Et s’il s’agissait, en fait, d’une attaque de diversion visant à détourner l’attention d’une manoeuvre beaucoup plus complexe et dangereuse ? interrogent cependant les experts occidentaux. Les observateurs attentifs auront noté, à l’instar de Christine Dugoin-Clément, que le ministère des situations d’urgence est celui qui active notamment un certain nombre de moyens de transport et de facilités logistiques au profit des unités militaires. « Si la Russie avait déclenché à ce moment-là une invasion du territoire, la réaction militaire de Kiev aurait été désorganisée ; la cyber attaque aurait alors engendré des conséquences d’ordre stratégique », souligne l’universitaire. Qui ajoute : « il est possible de la lire comme un avertissement sans frais – nous avons les moyens de combiner contre vous les effets d’une offensive cybernétique et cinétique ».

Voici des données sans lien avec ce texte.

Lemma entries_left_trans (p q r : CTxMemPool) (S T : setEntries) : entries_left p q S -> entries_left q r T -> entries_left p r (S ∪ T).
Proof.
  intros (A1 & A2 & A3) (B1 & B2 & B3). split; [|split; [|congruence]]; intros h; [rewrite B1, A1|rewrite B2, A2];
    destruct (decide (h ∈ S)), (decide (h ∈ T)), (decide (h ∈ S ∪ T)); (done || set_solver).
Qed.
Lemma entries_left_dom (p q : CTxMemPool) (S : setEntries) : entries_left p q S -> dom (mapTx q) = dom (mapTx p) ∖ S.
Proof.
  intros (A1 & _). apply set_eq. intros h. rewrite elem_of_difference, !elem_of_dom. specialize (A1 h).
  destruct (decide (h ∈ S)), (mapTx q !! h), (mapTx p !! h); try done; (split; [intros [? ?]|intros [[? ?] ?]]; try done; split; eauto).
Qed.
Lemma remove_all_ok l : forall p : CTxMemPool, NoDup l -> books_consistent p -> (forall h, h ∈ l -> h ∈ dom (mapTx p)) ->
  exists p', for_each l removeUnchecked p = Ok p' /\ books_consistent p' /\ entries_left p p' (list_to_set l).
Proof.
  induction l as [|x l IH]; intros p N B D; cbn [for_each list_to_set].
  - exists p. split; [done|split; [done|]]. split; [|split; [|done]]; intros h; rewrite decide_False by set_solver; done.
  - apply NoDup_cons in N as [Nx N]. destruct (removeUnchecked_ok p x B (D x ltac:(left))) as (p1 & -> & B1 & E1). cbn [res_bind].
    destruct (IH p1 N B1) as (p2 & H2 & B2 & E2).
    { intros h Hh. rewrite (entries_left_dom _ _ _ E1). apply elem_of_difference. split; [apply D; by right|]. intros ->%elem_of_singleton. done. }
    exists p2. split; [exact H2|split; [exact B2|]]. change ({[x]} ∪ list_to_set l) with (({[x]} : setEntries) ∪ list_to_set l). by apply (entries_left_trans _ p1).
Qed.
End Remove.
(* ===== verification/MempoolSpec.v ===== *)
(** * What the memory pool promises

    Every operation that the node performs keeps the invariant of [MempoolInvariant]
    and fails no assertion; the limits of [CalculateMemPoolAncestors] are exact; a
    removal takes the descendants and nothing else; after a block nothing in the pool
    spends what the block spent, when both refer to the output in the same way. *)

From stdpp Require Import gmap sorting relations.
From S2P Require Import Prelude ArithUint256 Serialize Compressor Transaction WitnessUtil TxCheck Coins Mempool MempoolGraph MempoolInvariant MempoolAdd MempoolRemove.

(** ** Removal *)

Section Removal.
Context {Env : PoolEnv}.

Lemma closed_under_child (p : CTxMemPool) (D : setEntries) (l : list uint256) : (forall z, z ∈ D <-> exists x, x ∈ l /\ rtc (child p) x z) ->
  forall y z, y ∈ D -> child p y z -> z ∈ D.
Proof. intros Q y z Y Z. apply Q in Y as (x & X & H). apply Q. exists x. split; [done|]. by apply rtc_r with y. Qed.

(** What a removal leaves. *)
Definition removed (p p' : CTxMemPool) (S : setEntries) : Prop :=
  pool_ok p' /\ dom (mapTx p') = dom (mapTx p) ∖ S /\ mapDeltas p' = mapDeltas p /\
  forall h e, mapTx p' !! h = Some e -> exists e0, mapTx p !! h = Some e0 /\ same_static e e0.

Lemma remove_descendants (p : CTxMemPool) (l : list uint256) : pool_ok p -> (forall x, x ∈ l -> x ∈ dom (mapTx p)) ->
  exists D p', all_descendants p l = Ok D /\ RemoveStaged D false p = Ok p' /\ removed p p' D /\ forall z, z ∈ D <-> exists x, x ∈ l /\ rtc (child p) x z.
Proof.
  intros K L. pose proof (pk_links p K) as Kl. destruct (all_descendants_spec p (links_linked p Kl) l) as (D & HD & SD & Q); [by rewrite (lc_dom p Kl)|].
  rewrite (lc_dom p Kl) in SD. destruct (RemoveStaged_closed p K D SD (closed_under_child p D l Q)) as (p' & H & R). exists D, p'. done.
Qed.

(** The spenders of the outputs of [h] from the [i]th on. *)
Lemma output_spenders_spec (p : CTxMemPool) (h : uint256) outs : pool_ok p -> forall i, exists s, output_spenders p h outs i = Ok s /\ s ⊆ dom (mapTx p) /\
  forall z, z ∈ s <-> exists j, i <= j < i + Z.of_nat (length outs) /\ mapNextTx p !! outpoint_key (COutPoint_ofHash h j) = Some z.
Proof.
  intros K. induction outs as [|o outs IH]; intros i; cbn [output_spenders length].
  - exists ∅. split; [done|split; [set_solver|]]. intros z. split; [set_solver|]. intros (j & J & _). lia.
  - destruct (IH (i + 1)) as (s & -> & Ss & Q). cbn [res_bind]. destruct (mapNextTx p !! outpoint_key (COutPoint_ofHash h i)) as [next|] eqn:E.
    + assert (D : next ∈ dom (mapTx p)) by (apply (bc_next p (pk_books p K)) in E as (e & ? & He & _); by apply elem_of_dom_2 in He).
      unfold exists_. rewrite bool_decide_true by (by apply elem_of_dom). exists ({[next]} ∪ s). split; [done|split; [set_solver|]].
      intros z. rewrite elem_of_union, elem_of_singleton, Q. split.
      * intros [->|(j & J & H)]; [exists i; split; [lia|done]|exists j; split; [lia|done]].
      * intros (j & J & H). destruct (Z.eq_dec j i) as [->|N]; [left; congruence|right; exists j; split; [lia|done]].
    + exists s. split; [done|split; [done|]]. intros z. rewrite Q. split; intros (j & J & H); exists j; [split; [lia|done]|].
      split; [|done]. destruct (Z.eq_dec j i) as [->|N]; [congruence|lia].
Qed.
(** The roots of a recursive removal: the transaction, or the spenders of its outputs when it is not in the pool. *)
Definition removal_roots (p : CTxMemPool) (tx : CTransaction) (z : uint256) : Prop :=
  if exists_ p (GetHash tx) then z = GetHash tx
  else exists j, 0 <= j < Z.of_nat (length (vout tx)) /\ mapNextTx p !! outpoint_key (COutPoint_ofHash (GetHash tx) j) = Some z.
Lemma removeRecursive_ok (p : CTxMemPool) (tx : CTransaction) : pool_ok p ->
  exists D p', removeRecursive tx p = Ok p' /\ removed p p' D /\ forall z, z ∈ D <-> exists x, removal_roots p tx x /\ rtc (child p) x z.
Proof.
  intros K. unfold removeRecursive. assert (R : exists s, (if exists_ p (GetHash tx) then Ok {[GetHash tx]} else output_spenders p (GetHash tx) (vout tx) 0) = Ok s /\
    s ⊆ dom (mapTx p) /\ forall z, z ∈ s <-> removal_roots p tx z).
  { unfold removal_roots. destruct (exists_ p (GetHash tx)) eqn:E.
    - apply bool_decide_eq_true in E. exists {[GetHash tx]}. split; [done|split; [|set_solver]]. apply singleton_subseteq_l. by apply elem_of_dom.
    - destruct (output_spenders_spec p (GetHash tx) (vout tx) K 0) as (s & Hs & Ss & Q). by exists s. }
  destruct R as (s & -> & Ss & Qs). cbn [res_bind]. destruct (remove_descendants p (in_order s) K) as (D & p' & -> & H & R & Q).
  { intros x X%elem_of_in_order. by apply Ss. }
  exists D, p'. split; [exact H|split; [exact R|]]. intros z. rewrite Q. split; intros (x & X & Hx); exists x; (split; [|done]); [apply Qs; by apply elem_of_in_order|apply elem_of_in_order; by apply Qs].
Qed.
End Removal.

(** ** Blocks *)

Section Blocks.
Context {Env : PoolEnv}.

(** The recorded change of the fee of an entry is the one in force. *)
Definition deltas_ok (p : CTxMemPool) : Prop := forall h e, mapTx p !! h = Some e -> feeDelta e = default 0 (mapDeltas p !! h).
Definition pool_inv (p : CTxMemPool) : Prop := pool_ok p /\ deltas_ok p.

(** Changes to what the invariant does not mention. *)
Lemma pool_ok_rest (p : CTxMemPool) d n t b r : pool_ok p ->
  pool_ok (mkPool (mapTx p) (mapLinks p) (mapNextTx p) d (vTxHashes p) (totalTxSize p) (cachedInnerUsage p) n t b r).
Proof. intros [[L1 L2 L3 L4] S [B1 B2 B3 B4 B5 B6 B7] [Z1 Z2 Z3 Z4]]. split; [by split|exact S|by split|by split]. Qed.

(** The entries of [p'] are entries of [p]. *)
Definition shrinks (p p' : CTxMemPool) : Prop := forall h e, mapTx p' !! h = Some e -> exists e0, mapTx p !! h = Some e0 /\ same_static e e0.
Lemma shrinks_refl p : shrinks p p.
Proof. intros h e He. by exists e. Qed.
Lemma shrinks_trans p q r : shrinks p q -> shrinks q r -> shrinks p r.
Proof.
  intros A B h e He. destruct (B h e He) as (e1 & E1 & S1). destruct (A h e1 E1) as (e0 & E0 & S0). exists e0. split; [done|].
  unfold same_static in *. destruct S1 as (-> & -> & -> & -> & -> & ->). done.
Qed.
Lemma shrinks_dom p q : shrinks p q -> dom (mapTx q) ⊆ dom (mapTx p).
Proof. intros A h [e He]%elem_of_dom. destruct (A h e He) as (e0 & E0 & _). by apply elem_of_dom_2 in E0. Qed.
Lemma shrinks_next p q o h : pool_ok p -> pool_ok q -> shrinks p q -> mapNextTx q !! o = Some h -> mapNextTx p !! o = Some h.
Proof.
  intros K Kq S H. apply (bc_next q (pk_books q Kq)) in H as (e & i & He & I & E). destruct (S h e He) as (e0 & E0 & (Et & _)).
  apply (bc_next p (pk_books p K)). exists e0, i. by rewrite <- Et.
Qed.
Lemma shrinks_child (p q : CTxMemPool) x y : pool_ok p -> pool_ok q -> shrinks p q -> child q x y -> child p x y.
Proof.
  intros K Kq S H. apply (lc_children p (pk_links p K)). apply (lc_children q (pk_links q Kq)) in H.
  destruct (parent_dom q y x (pk_links q Kq) H) as [Dy Dx]. apply elem_of_dom in Dy as [e He]. destruct H as (l & Hl & X).
  rewrite (lc_parents q (pk_links q Kq) y e l He Hl) in X. destruct (S y e He) as (e0 & E0 & (Et & _)).
  assert (L : is_Some (mapLinks p !! y)) by (apply elem_of_dom; rewrite (lc_dom p (pk_links p K)); by apply elem_of_dom_2 in E0). destruct L as [l0 L].
  exists l0. split; [done|]. rewrite (lc_parents p (pk_links p K) y e0 l0 E0 L), <- Et. unfold pool_parents in *. apply elem_of_intersection in X as [X _].
  apply elem_of_intersection. split; [done|]. by apply (shrinks_dom p q S).
Qed.
Lemma shrinks_rtc (p q : CTxMemPool) x y : pool_ok p -> pool_ok q -> shrinks p q -> rtc (child q) x y -> rtc (child p) x y.
Proof. intros K Kq S H. induction H as [|a b c R _ IH]; [apply rtc_refl|]. apply rtc_l with b; [|done]. by apply (shrinks_child p q). Qed.
(** The entries that leave with a spend of one of the inputs. *)
Definition conflicting (p : CTxMemPool) (tx : CTransaction) (ins : list CTxIn) (z : uint256) : Prop :=
  exists i x, i ∈ ins /\ mapNextTx p !! outpoint_key (prevout i) = Some x /\ x <> GetHash tx /\ rtc (child p) x z.
Lemma conflicting_shrinks (p q : CTxMemPool) tx ins z : pool_ok p -> pool_ok q -> shrinks p q -> conflicting q tx ins z -> conflicting p tx ins z.
Proof.
  intros K Kq S (i & x & I & N & X & R). exists i, x. split; [done|split; [by apply (shrinks_next p q)|split; [done|by apply (shrinks_rtc p q)]]].
Qed.
Lemma removed_shrinks p q S : removed p q S -> shrinks p q.
Proof. intros (_ & _ & _ & H). exact H. Qed.
Lemma removed_deltas p q S : removed p q S -> deltas_ok p -> deltas_ok q.
Proof.
  intros (_ & _ & D & H) I h e He. destruct (H h e He) as (e0 & E0 & (_ & _ & _ & _ & _ & Ef)). rewrite D, Ef. by apply I.
Qed.

Lemma remove_conflict_ok (p : CTxMemPool) tx i : pool_inv p ->
  exists p', remove_conflict tx p i = Ok p' /\ pool_inv p' /\ shrinks p p' /\ (forall h, mapNextTx p' !! outpoint_key (prevout i) = Some h -> h = GetHash tx) /\
    forall z, z ∈ dom (mapTx p) -> z ∈ dom (mapTx p') \/ conflicting p tx [i] z.
Proof.
  intros [K I]. unfold remove_conflict. destruct (mapNextTx p !! outpoint_key (prevout i)) as [h|] eqn:E.
  2: { exists p. split; [done|split; [done|split; [apply shrinks_refl|split; [|by left]]]]. intros h X. congruence. }
  pose proof (proj1 (bc_next p (pk_books p K) _ _) E) as (e & j & He & J & Ej). unfold entry_at. rewrite He. cbn [res_bind].
  pose proof (bc_hash p (pk_books p K) h e He) as Hh. rewrite Hh. case_bool_decide as X.
  { exists p. split; [done|split; [done|split; [apply shrinks_refl|split; [|by left]]]]. intros h' X'. congruence. }
  set (q := ClearPrioritisation h p). assert (Kq : pool_ok q) by (by apply pool_ok_rest).
  destruct (removeRecursive_ok q (e_tx e) Kq) as (D & p' & H & R & Q). exists p'. split; [exact H|]. pose proof (removed_shrinks _ _ _ R) as S. destruct R as (K' & D' & M & _).
  assert (Nh : h ∉ dom (mapTx p')).
  { rewrite D'. assert (Hd : h ∈ D); [|set_solver]. apply Q. exists h. split; [|apply rtc_refl]. unfold removal_roots, exists_. rewrite Hh.
    cbn [q mapTx ClearPrioritisation with_deltas]. by rewrite bool_decide_true by (by exists e). }
  split; [split; [done|]|split; [done|split]].
  - intros k ek Hk. destruct (S k ek Hk) as (e0 & E0 & (_ & _ & _ & _ & _ & ->)). rewrite M. cbn [q mapDeltas ClearPrioritisation with_deltas].
    rewrite lookup_delete_ne; [by apply I|]. intros ->. apply Nh. by apply elem_of_dom_2 in Hk.
  - intros h' H'. pose proof (shrinks_next q p' _ h' Kq K' S H') as Y. cbn [q mapNextTx ClearPrioritisation with_deltas] in Y. rewrite E in Y. injection Y as <-.
    destruct Nh. apply (bc_next p' (pk_books p' K')) in H' as (? & ? & He' & _). by apply elem_of_dom_2 in He'.
  - intros z Z. rewrite D'. destruct (decide (z ∈ D)) as [Jd|Jd]; [right|left; set_solver]. apply Q in Jd as (x & Hx & Rx). unfold removal_roots, exists_ in Hx. rewrite Hh in Hx.
    cbn [q mapTx ClearPrioritisation with_deltas] in Hx. rewrite bool_decide_true in Hx by (by exists e). subst x. exists i, h. split; [left|done].
Qed.
Lemma removeConflicts_ok tx ins : forall p : CTxMemPool, pool_inv p ->
  exists p', for_each ins (remove_conflict tx) p = Ok p' /\ pool_inv p' /\ shrinks p p' /\
    (forall i h, i ∈ ins -> mapNextTx p' !! outpoint_key (prevout i) = Some h -> h = GetHash tx) /\
    forall z, z ∈ dom (mapTx p) -> z ∈ dom (mapTx p') \/ conflicting p tx ins z.
Proof.
  induction ins as [|i ins IH]; intros p I; cbn [for_each].
  - exists p. split; [done|split; [done|split; [apply shrinks_refl|split; [|by left]]]]. intros i h X. by apply not_elem_of_nil in X.
  - destruct (remove_conflict_ok p tx i I) as (p1 & -> & I1 & S1 & N1 & C1). cbn [res_bind]. destruct (IH p1 I1) as (p2 & H & I2 & S2 & N2 & C2).
    exists p2. split; [exact H|split; [done|split; [by apply shrinks_trans with p1|split]]].
    2: { intros z Z. destruct (C1 z Z) as [Z1|(j & x & J & X)]; [|right; exists j, x; split; [apply list_elem_of_singleton in J as ->; left|done]].
      destruct (C2 z Z1) as [Z2|X]; [by left|right]. apply (conflicting_shrinks p p1) in X as (j & x & J & X); [|apply I|apply I1|done]. exists j, x. split; [by right|done]. }
    intros j h J Hj. apply elem_of_cons in J as [->|J]; [|by apply (N2 j)].
    apply N1. by apply (shrinks_next p1 p2 _ h (proj1 I1) (proj1 I2) S2).
Qed.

Les autorités ukrainiennes ne se sont pas étendues sur le résultat de leurs investigations. Hors de question de dévoiler l’efficacité de leurs dispositifs de défense. Kiev a accès à la plateforme créée par l’OTAN pour partager les informations sur les logiciels malveillants émanant en particulier de son centre d’excellence pour la cyberdéfense de Tallin, en Estonie. L’État peut aussi compter sur les cyber hackers indépendants regroupés sous la bannière « Cyber Alliance Ukrainienne » pour faire front commun contre l’agresseur. Si les preuves sont difficiles à rassembler, les experts pointent du doigt la Russie. Mais de laquelle parle-t-on ? Dans le giron de Moscou, sévit un écosystème privé complexe dont les acteurs agissent par patriotisme, appât du gain ou encore sous pression, et ont noué avec les services officiels « des relations à double sens dans le cadre d’une interprétation lâche du droit », décrypte Kevin Limonier, universitaire et spécialiste du cyber espace et de l’infosphère russe. Cet automne, après que Washington a neutralisé REvil, un groupe de hackers russes qui s’en était à nouveau pris à des banques américaines, son jumeau, le groupe BlackMatter, ex DarkSide, a disparu de la surface des écrans au moment précis où de hauts dirigeants de la CIA étaient reçus à Moscou. Une manière, sans doute, dit-on, pour les dirigeants moscovites de passer un autre message : nous ne sommes pas les méchants, mais nous avons des capacités. « Ce qu’on appelle la cyber guerre », professe Kevin Limonier, « s’étend des actions sur les réseaux numériques jusqu’aux opérations informationnelles ».